> **Required action**: Pick out all lines in the listing holding the string "values" and copy them.

> **Data for analysis**:
******************************
(** * bms-table-loader: a shallow embedding of [main.ts] and its properties

    The loader fetches a BMS table (an HTML wrapper page or a JSON header),
    validates the header, fetches the body and keeps the body entries it can
    identify.  The embedding follows the revision of [main.ts] that
    normalizes the body by hand, in [ExtractBMSBody]; the line numbers in the
    headings are those of that file.  Everything the code handles is a value
    decoded by [JSON.parse], so the development starts with a model of those
    values. *)

From Stdlib Require Import ZArith NArith Lia Bool List String Ascii.
From Stdlib Require Import Floats.SpecFloat.
From stdpp Require Import base option list gmap.

Local Open Scope Z_scope.
Local Set Warnings "-register-all".

(** ** JavaScript strings

    A JavaScript string is a sequence of UTF-16 code units; [length], indexing,
    [startsWith] and the regular expression of [ReadMetaTag] all work on code
    units. *)

Abbreviation codeunit := N (only parsing).
Abbreviation jsstring := (list N) (only parsing).

(** The code units of an ASCII literal. *)
Definition js (s : string) : jsstring :=
  map N_of_ascii (list_ascii_of_string s).

Definition codeunit_eqb (a b : codeunit) : bool := N.eqb a b.

Fixpoint jsstring_eqb (a b : jsstring) : bool :=
  match a, b with
  | [], [] => true
  | x :: a', y :: b' => codeunit_eqb x y && jsstring_eqb a' b'
  | _, _ => false
  end.

(** [String.prototype.startsWith]. *)
Fixpoint startsWith (s prefix : jsstring) {struct prefix} : bool :=
  match prefix, s with
  | [], _ => true
  | p :: prefix', c :: s' => codeunit_eqb c p && startsWith s' prefix'
  | _ :: _, [] => false
  end.

(** [String.prototype.includes]: some suffix of [s] starts with [needle]. *)
Fixpoint includes (s needle : jsstring) : bool :=
  startsWith s needle ||
  match s with
  | [] => false
  | _ :: s' => includes s' needle
  end.

(** [String.prototype.replace] with a string pattern: only the first
    occurrence is replaced (the replacement used by the loader is the empty
    string, which has no [$] patterns). *)
Fixpoint replace (s pattern replacement : jsstring) : jsstring :=
  if startsWith s pattern then replacement ++ drop (length pattern) s
  else match s with
       | [] => []
       | c :: s' => c :: replace s' pattern replacement
       end.

(** ECMAScript [LineTerminator]: LF, CR, LS, PS. *)
Definition isLineTerminator (c : codeunit) : bool :=
  (N.eqb c 0x0A || N.eqb c 0x0D || N.eqb c 0x2028 || N.eqb c 0x2029)%N.

(** ECMAScript [WhiteSpace] and [LineTerminator], the class behind the
    regular expression escape [\s] and behind [trimStart]. *)
Definition isWhiteSpace (c : codeunit) : bool :=
  (N.eqb c 0x09 || N.eqb c 0x0B || N.eqb c 0x0C || N.eqb c 0x20 ||
   N.eqb c 0xA0 || N.eqb c 0x1680 ||
   (N.leb 0x2000 c && N.leb c 0x200A) ||
   N.eqb c 0x202F || N.eqb c 0x205F || N.eqb c 0x3000 || N.eqb c 0xFEFF ||
   isLineTerminator c)%N.

(** [String.prototype.trimStart]. *)
Fixpoint trimStart (s : jsstring) : jsstring :=
  match s with
  | c :: s' => if isWhiteSpace c then trimStart s' else s
  | [] => []
  end.

(** ** JavaScript values

    The values [JSON.parse] can return, together with [undefined] (what a
    property read yields for an absent key).  Numbers are IEEE 754 doubles,
    as [spec_float] represents them; objects are finite maps from keys to
    values. *)

Inductive JSValue :=
| JUndefined
| JNull
| JBool (b : bool)
| JNumber (n : spec_float)
| JString (s : jsstring)
| JArray (items : list JSValue)
| JObject (fields : gmap (list N) JSValue).

Abbreviation Obj := (gmap (list N) JSValue) (only parsing).

(** The double nearest to an integer (binary64: 53 bits of mantissa). *)
Definition num (z : Z) : spec_float := binary_normalize 53 1024 z 0 false.

(** Property read [o.key] on an object: [undefined] when the key is absent. *)
Definition field (o : Obj) (key : string) : JSValue :=
  default JUndefined (o !! js key).

(** The results of [typeof] that these values can have. *)
Inductive TypeName := t_undefined | t_object | t_boolean | t_number | t_string.

Definition typeof (v : JSValue) : TypeName :=
  match v with
  | JUndefined => t_undefined
  | JNull => t_object
  | JBool _ => t_boolean
  | JNumber _ => t_number
  | JString _ => t_string
  | JArray _ => t_object
  | JObject _ => t_object
  end.

Definition TypeName_eqb (a b : TypeName) : bool :=
  match a, b with
  | t_undefined, t_undefined | t_object, t_object | t_boolean, t_boolean
  | t_number, t_number | t_string, t_string => true
  | _, _ => false
  end.

Definition Array_isArray (v : JSValue) : bool :=
  match v with JArray _ => true | _ => false end.

Definition isNaN (n : spec_float) : bool :=
  match n with S754_nan => true | _ => false end.

(** [ToBoolean], the test an [if] applies to its condition. *)
Definition ToBoolean (v : JSValue) : bool :=
  match v with
  | JUndefined | JNull => false
  | JBool b => b
  | JNumber (S754_zero _) | JNumber S754_nan => false
  | JNumber _ => true
  | JString [] => false
  | JString (_ :: _) => true
  | JArray _ | JObject _ => true
  end.

(** [SameValueZero], the comparison of [Array.prototype.includes]: numbers by
    value with [NaN] equal to itself and [+0] equal to [-0], strings by
    content, and never across types.  An array or an object is the same
    value as itself only; the arrays and objects decoded from a document are
    all different objects, so they compare unequal here (and no [level] the
    loader keeps is one). *)
Definition SameValueZero (x y : JSValue) : bool :=
  match x, y with
  | JUndefined, JUndefined => true
  | JNull, JNull => true
  | JBool a, JBool b => Bool.eqb a b
  | JNumber S754_nan, JNumber S754_nan => true
  | JNumber a, JNumber b => SFeqb a b
  | JString a, JString b => jsstring_eqb a b
  | _, _ => false
  end.

(** [Array.prototype.includes]. *)
Definition Array_includes (xs : list JSValue) (searchElement : JSValue) : bool :=
  existsb (SameValueZero searchElement) xs.

(** ** Errors

    The loader throws plain [Error]s that differ in their message; one
    constructor per [throw], carrying what the message interpolates.  The
    exceptions of the platform ([fetch] rejecting, [new URL] and [JSON.parse]
    throwing) pass through [LoadBMSTable] unless a [catch] rewraps them. *)

Inductive PathItem := p_key (k : string) | p_index (i : nat).
Inductive IssueCode := invalid_type | invalid_union.
Record ZodIssue := mkIssue { code : IssueCode; path : list PathItem }.

Inductive Error :=
| FetchRejected (url reason : jsstring)
    (* the promise of [fetch] rejected: no response at all *)
| ZeroRetries (url : jsstring)
    (* "Attempted to fetch ${url} with 0 retries. Very funny." *)
| FetchFailed (url : jsstring) (status : Z)
    (* "Failed to fetch ${url}: ${lastRes.status}" *)
| NoBmstableTag (url : jsstring)
    (* "${url} returned HTML, but had no readable bmstable tag. ..." *)
| InvalidURL (input base : jsstring)
    (* the TypeError of [new URL(input, base)] *)
| SyntaxError (message : jsstring)
    (* the SyntaxError of [JSON.parse], uncaught on the JSON path *)
| FailedReadHeader (err : jsstring)
    (* "Failed to read header.json: ${err}." *)
| InvalidHead (issues : list ZodIssue)
    (* "Invalid head.json: ${headerResult.error.toString()}." *)
| FailedReadBody (err : jsstring)
    (* "Failed to read body.json: ${err}." *)
| InvalidBody (type : TypeName) (rawData : JSValue)
    (* "Invalid body.json -- got ${typeof rawData} (${rawData}) instead of
       an array." *)
| CannotConvertToPrimitive (rawData : JSValue)
    (* the TypeError of the template literal above, when [rawData] has no
       string form: "Cannot convert object to primitive value" *).

Inductive Result (A : Type) :=
| Ok (a : A)
| Throw (e : Error).
Arguments Ok {A} a.
Arguments Throw {A} e.

(** ** The table and its level order (lines 68-104) *)

Record BMSTable := mkBMSTable { head : Obj; body : list Obj }.
(** X12: [glGenTextures] is followed by no check of its own.  When it is
    the first call of the render-target code to raise an error [e], the
    error is reported two calls later under the label ["glTexImage2D"]:
    multithreads.cpp prints that line and exits with -1 after
    [glTexImage2D] was issued; offscreen_egl.cpp prints it and builds the
    rest of the render target. *)
Theorem glGenTextures_error_attribution d w width height e :
  gl_error w = GL_NO_ERROR ->
  raised GL (d (List.length (trace w))) = GL_NO_ERROR ->
  raised GL (d (1 + List.length (trace w))%nat) = GL_NO_ERROR ->
  raised GL (d (2 + List.length (trace w))%nat) = e ->
  e <> GL_NO_ERROR ->
  (exists w',
      Multithreads.render_target width height d w
      = (Abort (Exited (-1)), w') /\
      stdout w' = OpenGLErrorAt e "glTexImage2D" :: stdout w /\
      firstn 3 (map (fun c => fn (fst c)) (trace w'))
      = ["glTexImage2D"; "glBindTexture"; "glGenTextures"] /\
      List.length (trace w') = (5 + List.length (trace w))%nat) /\
  (exists v w' later,
      Offscreen.main_render_target d w = (Normal v, w') /\
      stdout w' = later ++ OpenGLErrorAt e "glTexImage2D" :: stdout w /\
      List.length (trace w') = (11 + List.length (trace w))%nat).
Proof.
  intros Hgl H0 H1 H2 He. cbn [Nat.add] in *.
  assert (Hb : (e =? GL_NO_ERROR) = false) by (apply Z.eqb_neq; exact He).
  split.
  - eexists. split.
    + unfold Multithreads.render_target, gl. cbv zeta.
      repeat (exec; rewrite ?Hgl, ?H0, ?H1, ?H2, ?Hb;
              change (GL_NO_ERROR =? GL_NO_ERROR) with true; cbv iota).
      reflexivity.
    + cbn [stdout trace map firstn fst fn List.length Nat.add].
      repeat split.
  - eexists _, _, _. split.
    + unfold Offscreen.main_render_target, gl. cbv zeta.
      repeat (exec; rewrite ?Offscreen_assertOpenGLError_eq;
              cbn [trace stdout egl_error gl_error];
              rewrite ?Hgl, ?H0, ?H1, ?H2, ?Hb;
              change (GL_NO_ERROR =? GL_NO_ERROR) with true; cbv iota).
      reflexivity.
    + cbn [stdout trace List.length Nat.add app]. split; [|reflexivity].
      rewrite !app_assoc. reflexivity.
Qed.

(** X12, witness: [glGenTextures], the third call, fails with
    [GL_OUT_OF_MEMORY]. *)
Lemma glGenTextures_error_attribution_witness :
  exists w',
    Multithreads.render_target 512 512 (failing_at 2 1285) init_world
    = (Abort (Exited (-1)), w') /\
    stdout w' = [OpenGLErrorAt 1285 "glTexImage2D"].
Proof.
  destruct (glGenTextures_error_attribution (failing_at 2 1285) init_world
              512 512 1285 eq_refl eq_refl eq_refl eq_refl)
    as ((w' & E & Hout & _) & _).
  - discriminate.
  - exists w'. split; [exact E | exact Hout].
Defined.

End RenderTarget.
******************************
> **Finished exercise**:
    values. *)
(** ** JavaScript values
    The values [JSON.parse] can return, together with [undefined] (what a
    values. *)
(** The results of [typeof] that these values can have. *)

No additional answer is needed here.